Well, Brady just plain creamed Tebow.

A part of me wishes this whole ceremonial blessing thing had some reality to it and that these modern-day witches truly have a power that made a difference in the game.   Might make for an interesting paranormal novel, wouldn’t it?

As I mentioned here before, for Christmas I got a new (reconditioned) computer.  You have no idea how much I really, really need it.  I mean, my old computer is  more than 10 years old and it has a huge old honkin’ monitor instead of a flat screen.  As for the operating system — it’s prehistoric.

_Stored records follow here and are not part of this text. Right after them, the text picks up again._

Lemma dispatch_one_went m (w : W) :
  sane w -> rows w !! ob_id m = Some m -> ob_status m = Pending ->
  exists p es b w', dispatch_one config m w = (Some (p, es, b), w')
    /\ went w w' (if b then [ob_id m] else []) 1
    /\ forall id, id <> ob_id m -> rows w' !! id = rows w !! id.
Proof.
  intros Hs Hm HP. pose proof (proj2 Hs _ _ Hm HP) as Hb. unfold budget in Hb.
  assert (u32_add (ob_attempts m) 1 = ob_attempts m + 1) as Hadd
    by (unfold u32_add; rewrite Z.mod_small; unfold u32_max in *; lia).
  unfold dispatch_one, bind. cbn [outbox_record_attempt outbox_mark_published outbox_mark_failed
    outbox_schedule_retry InMemoryOutbox_repository].
  destruct (entry_method_row ERecordAttempt _ m w Hm) as (t1 & w1 & E1 & G1 & T1).
  cbn [entry_method] in E1. rewrite E1. cbv beta iota. set (m1 := entry_effect _ t1 m) in *.
  assert (ob_attempts m1 = u32_add (ob_attempts m) 1) as Am1 by done.
  pose proof (publish_outbox (ob_message m) w1) as G2. pose proof (publish_taken (ob_message m) w1) as T2.
  destruct (publish (ob_message m) w1) as [[[]|error] w2]; cbn in G2, T2;
    assert (rows w2 !! ob_id m = Some m1) as Hm2 by (unfold rows; rewrite G2, G1; apply lookup_insert_eq).
  - destruct (entry_method_row EMarkPublished _ m1 w2 Hm2) as (t3 & w3 & E3 & G3 & T3).
    cbn [entry_method] in E3. rewrite E3. eexists _, _, true, w3. split; [done|].
    apply (went_row m (entry_effect EMarkPublished t3 m1) true); try done;
      [apply adv_published; try done|..|by rewrite G3, G2, G1, ob_put_put|by rewrite T3, T2, T1];
      cbn -[u32_add]; unfold budget; lia.
  - rewrite app_nil_r in T2.
    destruct (refused_row m1 (ob_id m) error w2 Hm2)
      as (d & r & [w3 w4] & m' & E3 & E4 & G4 & T4 & I4 & M4 & A4 & Hd). cbn [fst snd] in *.
    unfold pbind. rewrite <- Am1, E3. cbv beta iota. destruct d as [delay|]; rewrite E4; unfold ret;
    (eexists _, _, false, w4; split; [done|];
     apply (went_row m m' false); try done; [|lia|by rewrite G4, G2, G1, ob_put_put|by rewrite app_nil_r, T4, T2, T1];
     destruct Hd as [[S4 Hlt]|(S4 & L4 & Hwhy)];
     [apply adv_pending; try done; [by rewrite S4|unfold budget; lia]
     |apply adv_given_up; try done; [|unfold budget; lia];
      split; [done|]; exists error; split; [done|];
      destruct Hwhy; [by left|right; unfold budget; lia]]).
Qed.

(** ** A run *)

(** [ms] are the stored rows of their ids, and pending. *)
Definition in_hand (w : W) (ms : list OutboxMessage) : Prop :=
  NoDup (ob_id <$> ms) /\ Forall (fun m => rows w !! ob_id m = Some m /\ ob_status m = Pending) ms.

Lemma in_hand_other w w' ms (ids : list Uuid) :
  (forall id, id ∉ ids -> rows w' !! id = rows w !! id) ->
  (forall m, m ∈ ms -> ob_id m ∉ ids) -> in_hand w ms -> in_hand w' ms.
Proof.
  intros Hrest Hdisj [Hnd Hall]. split; [done|]. rewrite Forall_forall in *. intros m Hm.
  rewrite Hrest by by apply Hdisj. by apply Hall.
Qed.

Lemma dispatch_lane_went ms pub errs (w : W) :
  sane w -> in_hand w ms ->
  exists res ids w', dispatch_lane config ms pub errs w = (Some res, w')
    /\ went w w' ids (Nat.min 1 (length ms))
    /\ forall id, id ∉ ob_id <$> ms -> rows w' !! id = rows w !! id.
Proof.
  revert pub errs w. induction ms as [|m ms IH]; intros pub errs w Hs [Hnd Hall].
  { eexists _, [], w. split; [done|]. split; [by apply went_refl|done]. }
  apply NoDup_cons in Hnd as [Hni Hnd]. apply Forall_cons in Hall as [[Hm HP] Hall].
  destruct (dispatch_one_went m w Hs Hm HP) as (p & es & b & w1 & E1 & Hw1 & Hr1).
  cbn [dispatch_lane]. unfold pbind. rewrite E1. cbv beta iota. destruct b.
  - destruct (IH (pub + p)%nat (errs ++ es) w1 (went_sane _ _ _ _ Hw1)) as (res & ids & w2 & E2 & Hw2 & Hr2).
    { eapply (in_hand_other w w1 ms [ob_id m]); [set_solver| |by split]. intros x Hx.
      rewrite list_elem_of_singleton. intros Heq. apply Hni. rewrite <- Heq. by apply list_elem_of_fmap_2. }
    exists res, ([ob_id m] ++ ids), w2. split; [exact E2|]. split.
    + eapply went_le; [|by eapply went_trans]. cbn. lia.
    + intros id Hid. cbn in Hid. apply not_elem_of_cons in Hid as [Hne Hid]. by rewrite Hr2, Hr1.
  - eexists _, [], w1. split; [done|]. split; [exact Hw1|].
    intros id Hid. cbn in Hid. apply not_elem_of_cons in Hid as [Hne Hid]. by rewrite Hr1.
Qed.

Lemma dispatch_lanes_went lanes (w : W) :
  sane w -> in_hand w (concat lanes) ->
  exists outcomes ids w', dispatch_lanes config lanes w = (Some outcomes, w')
    /\ went w w' ids (Nat.min 1 (length (concat lanes))).
Proof.
  revert w. induction lanes as [|lane lanes IH]; intros w Hs [Hnd Hall].
  { eexists _, [], w. split; [done|]. by apply went_refl. }
  cbn [concat] in *. rewrite fmap_app in Hnd. apply NoDup_app in Hnd as (Hnd1 & Hdisj & Hnd2).
  apply Forall_app in Hall as [Hall1 Hall2].
  destruct (dispatch_lane_went lane 0 [] w Hs ltac:(by split)) as (res & ids1 & w1 & E1 & Hw1 & Hr1).
  destruct (IH w1 (went_sane _ _ _ _ Hw1)) as (outs & ids2 & w2 & E2 & Hw2).
  { eapply (in_hand_other w w1 _ _ Hr1); [|by split]. intros m Hm Hin.
    eapply Hdisj; [exact Hin|]. by apply list_elem_of_fmap_2. }
  cbn [dispatch_lanes]. unfold pbind, ret. rewrite E1, E2. eexists _, (ids1 ++ ids2), w2.
  split; [done|]. eapply went_le; [|by eapply went_trans]. rewrite length_app. lia.
Qed.

(** Every row that is still pending is due. *)
Definition rested (w : W) : Prop :=
  forall id m, rows w !! id = Some m -> ob_status m = Pending -> ob_next_attempt_at m <= (utc_now w).1.

Lemma due_pending now m : due now m = true -> ob_status m = Pending.
Proof. unfold due. rewrite andb_true_iff, bool_decide_eq_true. by intros []. Qed.

(** Claiming uses no attempt and takes nothing. *)
Lemma claim_went now claimed s' (w w' : W) :
  sane w -> claims_oldest now limit (lget w) claimed s' -> lget w' = s' -> taken w' = taken w ->
  went w w' [] 0 /\ in_hand w' claimed.
Proof.
  intros [Hk Hb] Hc Hw Ht. pose proof (claims_store _ _ _ _ _ Hc) as Hst.
  assert (forall id m', rows w' !! id = Some m' ->
    exists m, rows w !! id = Some m /\ (m' = m \/ m' = leased now (lget w) m /\ ob_status m = Pending)) as Hrow.
  { intros id m'. unfold rows. rewrite Hw, Hst. case_decide as Hin; [|intros Hm; exists m'; auto].
    intros (m & Hm & ->)%fmap_Some_1. exists m. split; [done|right; split; [done|]].
    apply list_elem_of_fmap in Hin as (x & -> & Hx).
    destruct (claims_due _ _ _ _ _ Hc x Hx) as (m0 & Hm0 & Hd & _). simplify_eq.
    by eapply due_pending. }
  split; [constructor|split].
  - constructor; [constructor| |intros id m m' Hm Hm'|by intros id Hid%elem_of_nil].
    + intros id. unfold rows. rewrite Hw, Hst. case_decide; [|done]. by rewrite fmap_is_Some.
    + rewrite bool_decide_eq_false_2 by apply not_elem_of_nil.
      destruct (Hrow _ _ Hm') as (x & Hx & [->|[-> HP]]); simplify_eq; [constructor|].
      apply adv_pending; try done. cbn. pose proof (Hb _ _ Hm HP). lia.
  - by rewrite app_nil_r.
  - split; [rewrite Hw; by eapply well_keyed_claims|]. intros id m' Hm'.
    destruct (Hrow _ _ Hm') as (x & Hx & [->|[-> HP]]); [by eapply Hb|]. exact (Hb _ _ Hx).
  - rewrite (total_ext (rows w') (rows w)); [lia|]. intros id. unfold rows. rewrite Hw, Hst.
    case_decide; [|done]. by destruct (ob_store (lget w) !! id).
  - apply (claims_nodup _ _ _ _ _ Hc).
  - apply Forall_forall. intros m Hm. unfold rows. rewrite Hw, Hst.
    rewrite decide_True by by apply list_elem_of_fmap_2.
    destruct (claims_due _ _ _ _ _ Hc m Hm) as (m0 & -> & Hd & ->). split; [done|]. by apply due_pending in Hd.
Qed.
(* ===== verification/Orders.v ===== *)
(** * Orders: the order application

    Models examples/order/src: the domain (value_objects.rs, events.rs,
    order.rs), the application layer (commands.rs, error.rs, handlers.rs,
    queries.rs, event_handlers.rs) and the web boundary (web/error.rs,
    web/orders.rs, web/mod.rs, web/state.rs), over any repository and any
    event bus.  The typed identifiers are their UUIDs; an [f64] is a binary64
    datum as in [Messaging]; [u64] arithmetic wraps, as in a release build.

    garde's check of [AddItem], the JSON and query-string extractors and
    tower's layers are outside the repository: the first is an argument, a
    request reaches its route as the decoded command, and of the layers only
    the mapping of their errors is code of the example. *)

From S2P Require Import Prelude Core Messaging EventBus UnitOfWork AggregateStore Dispatch Tenancy.
Local Open Scope Z_scope.

(** ** Value objects (domain/value_objects.rs) *)

Abbreviation OrderId := Uuid (only parsing).
Abbreviation CustomerId := Uuid (only parsing).
Abbreviation ItemId := Uuid (only parsing).

Record Money := mkMoney { cents : Z; currency : string }.

#[export] Instance Money_eq_dec : EqDecision Money.
Proof. solve_decision. Defined.

(** [f64::is_finite] *)
Definition f64_is_finite (x : f64) : bool :=
  match x with S754_zero _ | S754_finite _ _ _ => true | _ => false end.

(** [f64::round]: to the nearest integer, halves away from zero. *)
Definition f64_round (x : f64) : f64 :=
  match x with
  | S754_finite s m e =>
      if 0 <=? e then x
      else match (Z.pos m + 2 ^ (- e - 1)) / 2 ^ (- e) with
           | Z.pos n => if s then SFopp (f64_of_Z (Z.pos n)) else f64_of_Z (Z.pos n)
           | _ => S754_zero s
           end
  | _ => x
  end.

(** [x as u64]: towards zero, clamped, NaN to 0. *)
Definition f64_as_u64 (x : f64) : Z :=
  match x with
  | S754_zero _ | S754_nan => 0
  | S754_infinity s => if s then 0 else u64_max
  | S754_finite s m e =>
      if s then 0 else Z.min u64_max (if 0 <=? e then Z.pos m * 2 ^ e else Z.pos m / 2 ^ (- e))
  end.

Definition u64_mul (a b : Z) : Z := (a * b) mod 2 ^ 64.

Definition Money_brl (reais : f64) : result Money DomainError :=
  if f64_ltb reais (S754_zero false) || negb (f64_is_finite reais)
  then Err (Validation "invalid monetary amount")
  else Ok (mkMoney (f64_as_u64 (f64_round (f64_mul reais (f64_of_Z 100)))) "BRL").
Definition upcasts_v1_through_the_chain_to_the_latest_shape : Test W :=
  let codec := registry_v1_to_v3 in
  do! v1 <- new_order 1 {[ "qty" := JNum 3 ]};
  ptry! wire <- q (ret (codec_encode codec v1));
  live! outcome <- ret (codec_decode codec wire);
  ptry! decoded <- q (ret (A := result (IntegrationEvent V3) UpcastError) outcome);
  assert! ie_schema_version decoded =? 3;
  assert! bool_decide (ie_payload decoded = mkV3 3 "BRL");
  passed.

Definition current_version_passes_through_untouched : Test W :=
  let codec := registry_v1_to_v3 in
  do! v3 <- new_order 3 {[ "quantity" := JNum 5; "currency" := JStr "USD" ]};
  ptry! wire <- q (ret (codec_encode codec v3));
  live! outcome <- ret (codec_decode codec wire);
  ptry! decoded <- q (ret (A := result (IntegrationEvent V3) UpcastError) outcome);
  assert! ie_schema_version decoded =? 3;
  assert! bool_decide (v3_currency (ie_payload decoded) = "USD");
  passed.

Definition other_event_types_are_not_upcast : Test W :=
  let codec := registry_v1_to_v3 in
  do! event <- IntegrationEvent_new "OtherEvent" 1 "orders" (JObj {[ "qty" := JNum 7 ]});
  ptry! wire <- q (ret (codec_encode codec event));
  live! outcome <- ret (codec_decode codec wire);
  ptry! decoded <- q (ret (A := result (IntegrationEvent Other) UpcastError) outcome);
  assert! ie_schema_version decoded =? 1;
  assert! other_qty (ie_payload decoded) =? 7;
  passed.

Definition a_version_beyond_the_known_chain_is_rejected : Test W :=
  let codec := registry_v1_to_v3 in
  do! from_the_future <- new_order 99 {[ "quantity" := JNum 3; "currency" := JStr "BRL" ]};
  ptry! wire <- q (ret (codec_encode codec from_the_future));
  live! outcome <- ret (codec_decode codec wire);
  match outcome : result (IntegrationEvent V3) UpcastError with
  | Err (UeUnsupportedVersion event_type version known_up_to) =>
      assert! bool_decide (event_type = "OrderPlaced");
      assert! version =? 99;
      assert! known_up_to =? 3;
      passed
  | _ => ret None
  end.

Definition a_gap_in_the_middle_of_the_chain_is_rejected : Test W :=
  let codec := with_upcaster "OrderPlaced" 2 default_currency JsonUpcasterRegistry_new in
  do! v1 <- new_order 1 {[ "qty" := JNum 3 ]};
  ptry! wire <- q (ret (codec_encode codec v1));
  live! outcome <- ret (codec_decode codec wire);
  match outcome : result (IntegrationEvent V3) UpcastError with
  | Err (UeGapInChain event_type stopped_at known_up_to) =>
      assert! bool_decide (event_type = "OrderPlaced");
      assert! stopped_at =? 1;
      assert! known_up_to =? 3;
      passed
  | _ => ret None
  end.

So really it’s kinda ironic that I haven’t hooked the new one up yet.  But this is because a) the new flat screen arrived only a couple days ago since there was only so much I could carry through an airport, so something had to be shipped home; and b) I’ve got years’ and years’ worth of old files on my old computer, and I am way overdue going through them and deleting and thinning them out.

You know those TV shows that reveal sad, pathetic hoarders living on top of mountains of possessions and crap and personal treasures and trash and too many boxes and furniture and twenty or thirty feral cats and other stuff? Well, that’s how I am with my old writing files.  The rest of my home is fairly organized and clean and spacious.  But the files on my computer and on a few memory sticks and in file folders and in a few boxes are just, well… overwhelming.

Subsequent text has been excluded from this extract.